Return a copy of every line in the data below that contains "intros".

Stored data entries:
■ ■ ■ ■ ■ ■ ■
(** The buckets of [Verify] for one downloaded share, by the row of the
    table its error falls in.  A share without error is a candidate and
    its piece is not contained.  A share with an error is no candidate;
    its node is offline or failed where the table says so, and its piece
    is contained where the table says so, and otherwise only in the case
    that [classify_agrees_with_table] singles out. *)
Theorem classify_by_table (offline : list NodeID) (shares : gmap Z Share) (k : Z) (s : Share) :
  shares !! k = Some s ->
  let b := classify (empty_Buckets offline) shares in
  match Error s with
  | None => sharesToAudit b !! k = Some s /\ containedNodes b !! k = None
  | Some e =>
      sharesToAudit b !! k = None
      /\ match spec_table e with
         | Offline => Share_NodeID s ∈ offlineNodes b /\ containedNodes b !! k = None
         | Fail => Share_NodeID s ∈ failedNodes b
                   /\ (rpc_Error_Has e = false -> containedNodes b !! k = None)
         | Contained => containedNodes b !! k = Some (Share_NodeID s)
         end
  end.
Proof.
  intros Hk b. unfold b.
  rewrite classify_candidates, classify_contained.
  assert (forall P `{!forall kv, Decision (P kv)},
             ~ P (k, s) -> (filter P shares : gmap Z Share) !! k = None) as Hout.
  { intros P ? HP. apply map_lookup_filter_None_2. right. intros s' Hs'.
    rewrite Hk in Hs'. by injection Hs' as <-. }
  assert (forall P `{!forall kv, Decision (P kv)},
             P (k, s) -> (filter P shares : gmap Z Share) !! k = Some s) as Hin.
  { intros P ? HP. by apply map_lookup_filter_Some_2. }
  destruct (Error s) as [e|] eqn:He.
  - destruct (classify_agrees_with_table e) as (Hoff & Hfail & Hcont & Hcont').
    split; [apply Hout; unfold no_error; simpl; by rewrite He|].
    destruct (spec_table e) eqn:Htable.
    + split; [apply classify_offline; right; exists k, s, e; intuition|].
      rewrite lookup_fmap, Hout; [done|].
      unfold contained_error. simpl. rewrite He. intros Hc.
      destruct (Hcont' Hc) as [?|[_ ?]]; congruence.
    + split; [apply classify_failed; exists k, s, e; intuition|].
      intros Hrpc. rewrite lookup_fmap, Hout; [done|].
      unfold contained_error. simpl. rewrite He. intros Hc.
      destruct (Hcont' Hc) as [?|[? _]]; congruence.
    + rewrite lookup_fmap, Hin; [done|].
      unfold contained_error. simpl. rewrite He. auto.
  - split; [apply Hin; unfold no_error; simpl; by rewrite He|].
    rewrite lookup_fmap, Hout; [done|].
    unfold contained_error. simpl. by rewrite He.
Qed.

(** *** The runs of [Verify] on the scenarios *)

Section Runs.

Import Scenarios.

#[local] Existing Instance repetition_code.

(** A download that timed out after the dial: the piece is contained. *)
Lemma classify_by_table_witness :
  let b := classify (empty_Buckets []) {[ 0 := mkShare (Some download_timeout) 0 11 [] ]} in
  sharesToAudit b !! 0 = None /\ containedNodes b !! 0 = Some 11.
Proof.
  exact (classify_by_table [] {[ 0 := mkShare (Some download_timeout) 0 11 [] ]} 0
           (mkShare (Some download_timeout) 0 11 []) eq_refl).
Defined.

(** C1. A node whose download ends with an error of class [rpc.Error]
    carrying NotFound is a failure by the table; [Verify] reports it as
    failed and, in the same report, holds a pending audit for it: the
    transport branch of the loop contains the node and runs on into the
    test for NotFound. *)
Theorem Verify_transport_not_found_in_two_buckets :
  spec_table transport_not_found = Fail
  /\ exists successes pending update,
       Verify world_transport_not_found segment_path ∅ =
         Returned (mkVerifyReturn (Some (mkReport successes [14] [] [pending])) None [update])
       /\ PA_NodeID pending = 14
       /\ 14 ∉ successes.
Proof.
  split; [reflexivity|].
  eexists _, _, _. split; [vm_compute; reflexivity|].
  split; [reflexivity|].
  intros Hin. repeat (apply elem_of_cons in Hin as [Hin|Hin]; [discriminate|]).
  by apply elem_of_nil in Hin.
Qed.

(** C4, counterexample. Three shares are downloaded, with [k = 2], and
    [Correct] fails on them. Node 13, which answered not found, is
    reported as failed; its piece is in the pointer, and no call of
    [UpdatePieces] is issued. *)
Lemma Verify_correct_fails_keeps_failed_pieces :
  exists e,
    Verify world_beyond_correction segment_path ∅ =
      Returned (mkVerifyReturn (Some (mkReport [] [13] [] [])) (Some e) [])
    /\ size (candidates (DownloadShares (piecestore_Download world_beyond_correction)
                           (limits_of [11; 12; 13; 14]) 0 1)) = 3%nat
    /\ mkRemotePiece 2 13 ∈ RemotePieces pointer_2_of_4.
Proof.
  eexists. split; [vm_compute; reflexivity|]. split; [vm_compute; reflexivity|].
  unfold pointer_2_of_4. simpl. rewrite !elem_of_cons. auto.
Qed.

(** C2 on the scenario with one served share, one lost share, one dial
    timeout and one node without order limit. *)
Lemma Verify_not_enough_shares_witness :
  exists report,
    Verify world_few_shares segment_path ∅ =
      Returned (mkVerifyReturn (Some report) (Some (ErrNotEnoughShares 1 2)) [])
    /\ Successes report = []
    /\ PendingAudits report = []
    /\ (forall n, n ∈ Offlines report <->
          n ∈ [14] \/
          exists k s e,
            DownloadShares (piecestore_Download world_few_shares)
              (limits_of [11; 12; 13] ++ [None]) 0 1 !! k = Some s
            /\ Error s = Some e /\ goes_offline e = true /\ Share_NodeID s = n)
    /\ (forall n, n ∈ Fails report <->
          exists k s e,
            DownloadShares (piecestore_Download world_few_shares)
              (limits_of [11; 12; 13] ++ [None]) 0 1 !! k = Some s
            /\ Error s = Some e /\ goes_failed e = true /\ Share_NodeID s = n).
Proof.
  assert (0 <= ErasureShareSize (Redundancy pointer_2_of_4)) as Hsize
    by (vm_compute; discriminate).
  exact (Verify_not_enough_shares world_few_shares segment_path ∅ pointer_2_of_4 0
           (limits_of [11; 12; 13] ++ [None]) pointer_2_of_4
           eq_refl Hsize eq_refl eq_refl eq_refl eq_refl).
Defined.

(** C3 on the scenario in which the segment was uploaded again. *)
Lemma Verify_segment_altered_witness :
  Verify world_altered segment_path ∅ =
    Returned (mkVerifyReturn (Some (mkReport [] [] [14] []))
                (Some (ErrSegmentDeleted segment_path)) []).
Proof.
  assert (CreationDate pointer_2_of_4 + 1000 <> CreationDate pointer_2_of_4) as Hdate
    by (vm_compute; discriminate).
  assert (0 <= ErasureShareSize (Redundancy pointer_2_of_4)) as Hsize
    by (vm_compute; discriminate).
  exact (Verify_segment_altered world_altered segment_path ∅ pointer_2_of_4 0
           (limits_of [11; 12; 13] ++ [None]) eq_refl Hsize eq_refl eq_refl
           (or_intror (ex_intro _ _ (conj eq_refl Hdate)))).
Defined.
■ ■ ■ ■ ■ ■ ■
**ANSWER SECTION**
  intros Hk b. unfold b.
  { intros P ? HP. apply map_lookup_filter_None_2. right. intros s' Hs'.
  { intros P ? HP. by apply map_lookup_filter_Some_2. }
      unfold contained_error. simpl. rewrite He. intros Hc.
      intros Hrpc. rewrite lookup_fmap, Hout; [done|].
      unfold contained_error. simpl. rewrite He. intros Hc.
  intros Hin. repeat (apply elem_of_cons in Hin as [Hin|Hin]; [discriminate|]).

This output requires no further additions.